WHAT THIS TASK INVOLVES:
Copy exactly the lines of the data below that run from the line holding "Ok (ret, k)." through the line holding "exists k1, task_current k1 = Some c /\", both ends included.

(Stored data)
BEGIN

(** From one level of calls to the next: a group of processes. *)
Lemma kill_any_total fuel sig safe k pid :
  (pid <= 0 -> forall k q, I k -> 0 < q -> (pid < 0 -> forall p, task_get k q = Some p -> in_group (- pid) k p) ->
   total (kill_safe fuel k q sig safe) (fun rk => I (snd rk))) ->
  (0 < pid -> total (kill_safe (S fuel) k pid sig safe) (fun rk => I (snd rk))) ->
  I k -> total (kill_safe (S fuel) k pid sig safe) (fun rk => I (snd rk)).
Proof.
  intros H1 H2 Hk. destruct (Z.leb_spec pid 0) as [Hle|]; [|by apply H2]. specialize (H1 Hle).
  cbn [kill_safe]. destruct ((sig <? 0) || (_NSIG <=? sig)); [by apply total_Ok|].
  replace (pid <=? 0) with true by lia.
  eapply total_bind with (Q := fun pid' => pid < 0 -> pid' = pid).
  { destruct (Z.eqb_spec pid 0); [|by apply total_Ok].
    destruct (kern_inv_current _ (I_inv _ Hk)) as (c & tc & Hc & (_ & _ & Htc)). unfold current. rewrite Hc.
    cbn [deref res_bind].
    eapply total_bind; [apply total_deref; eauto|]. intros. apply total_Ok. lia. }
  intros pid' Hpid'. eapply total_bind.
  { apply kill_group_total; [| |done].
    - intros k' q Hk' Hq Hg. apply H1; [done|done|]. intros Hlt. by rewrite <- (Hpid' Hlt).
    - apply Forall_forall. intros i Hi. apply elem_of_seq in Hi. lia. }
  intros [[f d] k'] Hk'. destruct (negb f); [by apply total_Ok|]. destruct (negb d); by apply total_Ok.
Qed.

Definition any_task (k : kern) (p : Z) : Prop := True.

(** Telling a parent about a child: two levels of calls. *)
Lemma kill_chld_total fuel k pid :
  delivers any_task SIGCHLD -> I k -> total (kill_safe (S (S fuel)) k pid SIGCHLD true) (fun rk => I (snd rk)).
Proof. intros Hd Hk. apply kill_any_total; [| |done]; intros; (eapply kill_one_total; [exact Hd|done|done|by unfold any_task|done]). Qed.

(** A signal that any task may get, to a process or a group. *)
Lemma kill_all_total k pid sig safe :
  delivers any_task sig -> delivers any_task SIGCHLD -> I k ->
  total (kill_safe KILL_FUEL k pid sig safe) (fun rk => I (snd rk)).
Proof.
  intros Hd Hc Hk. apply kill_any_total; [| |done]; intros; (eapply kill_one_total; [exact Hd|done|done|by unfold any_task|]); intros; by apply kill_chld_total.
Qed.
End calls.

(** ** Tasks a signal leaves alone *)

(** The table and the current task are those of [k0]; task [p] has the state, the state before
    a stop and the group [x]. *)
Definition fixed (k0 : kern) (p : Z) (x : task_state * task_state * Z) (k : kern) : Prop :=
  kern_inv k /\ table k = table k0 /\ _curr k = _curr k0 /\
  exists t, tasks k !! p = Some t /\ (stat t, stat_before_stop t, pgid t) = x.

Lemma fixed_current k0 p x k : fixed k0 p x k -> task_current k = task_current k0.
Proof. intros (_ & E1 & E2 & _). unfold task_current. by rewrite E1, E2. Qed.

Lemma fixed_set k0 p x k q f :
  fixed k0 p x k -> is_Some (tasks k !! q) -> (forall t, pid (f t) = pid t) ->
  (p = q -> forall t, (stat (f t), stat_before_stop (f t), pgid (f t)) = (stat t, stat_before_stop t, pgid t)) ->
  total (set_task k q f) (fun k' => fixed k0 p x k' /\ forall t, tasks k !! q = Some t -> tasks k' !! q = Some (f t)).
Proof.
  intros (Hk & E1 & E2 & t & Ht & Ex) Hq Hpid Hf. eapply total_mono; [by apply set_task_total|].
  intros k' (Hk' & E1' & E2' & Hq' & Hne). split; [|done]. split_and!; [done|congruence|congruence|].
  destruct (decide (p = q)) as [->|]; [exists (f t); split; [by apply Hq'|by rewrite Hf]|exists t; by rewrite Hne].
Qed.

END
BEGIN

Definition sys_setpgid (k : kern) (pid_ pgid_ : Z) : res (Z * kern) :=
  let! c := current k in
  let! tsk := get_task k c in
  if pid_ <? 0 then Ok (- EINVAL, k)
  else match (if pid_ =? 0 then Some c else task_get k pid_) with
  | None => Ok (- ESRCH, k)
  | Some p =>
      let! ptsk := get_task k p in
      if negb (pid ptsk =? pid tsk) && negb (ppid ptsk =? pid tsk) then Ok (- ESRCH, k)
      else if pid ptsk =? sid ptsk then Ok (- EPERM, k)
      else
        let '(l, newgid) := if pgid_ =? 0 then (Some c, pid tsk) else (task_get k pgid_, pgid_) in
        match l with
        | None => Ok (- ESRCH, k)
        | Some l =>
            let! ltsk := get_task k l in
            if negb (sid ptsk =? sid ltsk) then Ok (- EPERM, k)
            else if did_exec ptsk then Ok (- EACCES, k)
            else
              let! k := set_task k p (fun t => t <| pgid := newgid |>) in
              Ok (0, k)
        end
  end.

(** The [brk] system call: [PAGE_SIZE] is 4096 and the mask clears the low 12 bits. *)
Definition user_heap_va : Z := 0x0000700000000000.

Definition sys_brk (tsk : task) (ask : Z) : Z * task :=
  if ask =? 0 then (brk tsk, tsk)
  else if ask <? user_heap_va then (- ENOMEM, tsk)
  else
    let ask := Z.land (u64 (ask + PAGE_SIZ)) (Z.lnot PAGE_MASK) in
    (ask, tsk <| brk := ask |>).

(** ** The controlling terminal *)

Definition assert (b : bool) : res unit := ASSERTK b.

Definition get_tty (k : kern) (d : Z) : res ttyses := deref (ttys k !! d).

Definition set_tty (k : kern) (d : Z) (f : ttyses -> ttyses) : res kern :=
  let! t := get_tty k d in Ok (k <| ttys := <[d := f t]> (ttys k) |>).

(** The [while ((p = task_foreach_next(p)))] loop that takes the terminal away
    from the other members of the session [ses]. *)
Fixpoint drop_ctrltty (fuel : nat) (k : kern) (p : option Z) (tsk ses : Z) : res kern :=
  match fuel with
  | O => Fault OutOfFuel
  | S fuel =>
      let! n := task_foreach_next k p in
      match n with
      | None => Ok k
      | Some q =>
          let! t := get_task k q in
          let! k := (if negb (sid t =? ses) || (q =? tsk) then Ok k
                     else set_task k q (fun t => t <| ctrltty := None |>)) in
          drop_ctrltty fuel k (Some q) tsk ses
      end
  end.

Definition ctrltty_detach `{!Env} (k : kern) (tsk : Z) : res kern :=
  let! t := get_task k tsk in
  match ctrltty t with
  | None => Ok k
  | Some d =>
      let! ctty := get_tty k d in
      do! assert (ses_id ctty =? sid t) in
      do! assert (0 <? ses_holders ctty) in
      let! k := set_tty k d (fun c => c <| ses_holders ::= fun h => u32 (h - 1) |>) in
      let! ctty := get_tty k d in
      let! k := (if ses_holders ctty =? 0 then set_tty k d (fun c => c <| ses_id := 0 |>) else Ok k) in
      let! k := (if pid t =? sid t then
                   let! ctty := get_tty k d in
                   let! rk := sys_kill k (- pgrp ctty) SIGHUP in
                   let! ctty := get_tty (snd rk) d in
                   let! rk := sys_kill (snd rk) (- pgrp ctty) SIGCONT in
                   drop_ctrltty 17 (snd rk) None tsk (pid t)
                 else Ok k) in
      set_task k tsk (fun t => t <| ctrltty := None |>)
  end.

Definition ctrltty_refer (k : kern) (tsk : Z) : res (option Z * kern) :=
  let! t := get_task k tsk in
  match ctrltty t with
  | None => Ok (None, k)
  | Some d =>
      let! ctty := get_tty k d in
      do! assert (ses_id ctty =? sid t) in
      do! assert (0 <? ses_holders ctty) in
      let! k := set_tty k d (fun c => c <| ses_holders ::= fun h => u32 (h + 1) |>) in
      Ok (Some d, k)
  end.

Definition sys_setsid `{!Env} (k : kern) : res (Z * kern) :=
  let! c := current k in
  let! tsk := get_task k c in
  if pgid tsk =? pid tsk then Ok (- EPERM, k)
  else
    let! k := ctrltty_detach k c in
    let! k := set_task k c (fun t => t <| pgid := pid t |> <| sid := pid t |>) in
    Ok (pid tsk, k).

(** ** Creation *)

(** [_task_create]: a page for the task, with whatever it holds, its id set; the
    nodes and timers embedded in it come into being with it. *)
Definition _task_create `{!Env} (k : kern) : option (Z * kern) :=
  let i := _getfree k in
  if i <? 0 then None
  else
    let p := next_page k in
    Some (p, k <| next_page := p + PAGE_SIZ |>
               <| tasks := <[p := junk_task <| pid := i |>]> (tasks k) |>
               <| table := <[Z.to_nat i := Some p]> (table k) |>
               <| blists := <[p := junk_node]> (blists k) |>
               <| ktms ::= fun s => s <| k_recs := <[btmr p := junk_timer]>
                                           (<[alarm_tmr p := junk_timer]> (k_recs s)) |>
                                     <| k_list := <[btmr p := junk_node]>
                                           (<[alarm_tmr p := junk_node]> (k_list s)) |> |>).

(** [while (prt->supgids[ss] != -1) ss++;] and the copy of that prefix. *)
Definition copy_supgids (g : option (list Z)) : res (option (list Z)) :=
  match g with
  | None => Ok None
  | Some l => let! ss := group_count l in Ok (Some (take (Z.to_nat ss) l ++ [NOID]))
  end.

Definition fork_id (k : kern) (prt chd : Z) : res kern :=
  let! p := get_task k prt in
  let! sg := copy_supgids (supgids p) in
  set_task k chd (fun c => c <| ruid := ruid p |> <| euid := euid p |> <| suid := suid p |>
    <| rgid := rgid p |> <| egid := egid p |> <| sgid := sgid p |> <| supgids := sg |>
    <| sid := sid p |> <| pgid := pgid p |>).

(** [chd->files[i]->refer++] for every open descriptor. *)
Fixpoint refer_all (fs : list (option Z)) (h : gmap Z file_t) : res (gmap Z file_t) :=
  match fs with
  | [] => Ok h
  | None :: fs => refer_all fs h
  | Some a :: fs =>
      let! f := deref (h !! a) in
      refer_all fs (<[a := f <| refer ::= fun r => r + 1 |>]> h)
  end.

END
BEGIN

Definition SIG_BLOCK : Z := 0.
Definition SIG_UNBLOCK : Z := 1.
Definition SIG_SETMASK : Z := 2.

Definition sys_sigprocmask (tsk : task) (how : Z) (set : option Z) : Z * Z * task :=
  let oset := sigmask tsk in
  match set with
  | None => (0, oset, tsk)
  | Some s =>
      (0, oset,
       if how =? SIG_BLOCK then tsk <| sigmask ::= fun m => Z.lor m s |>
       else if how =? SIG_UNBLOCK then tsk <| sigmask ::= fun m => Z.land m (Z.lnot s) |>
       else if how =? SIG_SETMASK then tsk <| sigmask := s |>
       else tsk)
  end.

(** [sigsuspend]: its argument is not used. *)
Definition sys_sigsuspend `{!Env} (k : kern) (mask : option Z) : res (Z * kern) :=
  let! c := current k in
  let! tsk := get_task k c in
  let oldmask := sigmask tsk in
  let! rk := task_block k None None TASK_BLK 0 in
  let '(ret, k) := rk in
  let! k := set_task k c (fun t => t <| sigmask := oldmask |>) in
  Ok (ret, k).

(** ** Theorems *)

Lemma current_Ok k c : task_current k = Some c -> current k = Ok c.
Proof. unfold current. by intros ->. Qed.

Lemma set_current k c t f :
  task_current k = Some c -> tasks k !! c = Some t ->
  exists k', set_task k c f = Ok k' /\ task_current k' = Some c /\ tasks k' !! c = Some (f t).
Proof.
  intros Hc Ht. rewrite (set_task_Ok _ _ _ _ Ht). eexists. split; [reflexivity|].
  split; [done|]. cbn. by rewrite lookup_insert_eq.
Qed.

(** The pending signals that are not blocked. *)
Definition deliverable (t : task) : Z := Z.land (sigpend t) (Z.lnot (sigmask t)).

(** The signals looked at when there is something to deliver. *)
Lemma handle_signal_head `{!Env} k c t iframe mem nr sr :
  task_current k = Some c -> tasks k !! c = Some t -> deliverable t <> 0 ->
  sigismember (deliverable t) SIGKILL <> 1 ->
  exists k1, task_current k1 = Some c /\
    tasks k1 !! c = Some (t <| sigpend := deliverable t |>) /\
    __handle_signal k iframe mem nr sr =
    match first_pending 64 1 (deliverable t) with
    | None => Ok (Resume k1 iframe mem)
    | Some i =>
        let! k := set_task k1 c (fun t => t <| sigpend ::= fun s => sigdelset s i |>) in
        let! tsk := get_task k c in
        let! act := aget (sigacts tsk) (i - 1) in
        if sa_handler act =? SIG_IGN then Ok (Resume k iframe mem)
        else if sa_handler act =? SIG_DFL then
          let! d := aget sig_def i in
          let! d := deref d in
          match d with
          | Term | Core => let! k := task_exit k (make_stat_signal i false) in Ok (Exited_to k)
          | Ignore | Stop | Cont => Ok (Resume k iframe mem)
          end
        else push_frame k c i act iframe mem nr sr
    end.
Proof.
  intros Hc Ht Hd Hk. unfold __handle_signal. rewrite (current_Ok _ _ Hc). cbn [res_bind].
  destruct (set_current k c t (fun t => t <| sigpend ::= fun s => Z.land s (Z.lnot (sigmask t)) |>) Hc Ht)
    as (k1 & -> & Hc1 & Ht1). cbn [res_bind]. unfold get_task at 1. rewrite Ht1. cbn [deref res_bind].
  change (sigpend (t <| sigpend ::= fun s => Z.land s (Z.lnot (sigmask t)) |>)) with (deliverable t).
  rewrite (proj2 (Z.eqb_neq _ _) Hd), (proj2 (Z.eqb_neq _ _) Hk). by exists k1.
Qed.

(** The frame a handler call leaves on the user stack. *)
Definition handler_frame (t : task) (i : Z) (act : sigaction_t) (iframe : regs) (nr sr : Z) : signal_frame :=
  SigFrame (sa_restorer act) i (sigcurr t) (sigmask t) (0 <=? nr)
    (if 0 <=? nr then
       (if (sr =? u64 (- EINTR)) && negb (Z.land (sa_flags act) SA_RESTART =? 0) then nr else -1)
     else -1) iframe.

END

RESULT OF THE TASK:
  Ok (ret, k).

(** ** Theorems *)

Lemma current_Ok k c : task_current k = Some c -> current k = Ok c.
Proof. unfold current. by intros ->. Qed.

Lemma set_current k c t f :
  task_current k = Some c -> tasks k !! c = Some t ->
  exists k', set_task k c f = Ok k' /\ task_current k' = Some c /\ tasks k' !! c = Some (f t).
Proof.
  intros Hc Ht. rewrite (set_task_Ok _ _ _ _ Ht). eexists. split; [reflexivity|].
  split; [done|]. cbn. by rewrite lookup_insert_eq.
Qed.

(** The pending signals that are not blocked. *)
Definition deliverable (t : task) : Z := Z.land (sigpend t) (Z.lnot (sigmask t)).

(** The signals looked at when there is something to deliver. *)
Lemma handle_signal_head `{!Env} k c t iframe mem nr sr :
  task_current k = Some c -> tasks k !! c = Some t -> deliverable t <> 0 ->
  sigismember (deliverable t) SIGKILL <> 1 ->
  exists k1, task_current k1 = Some c /\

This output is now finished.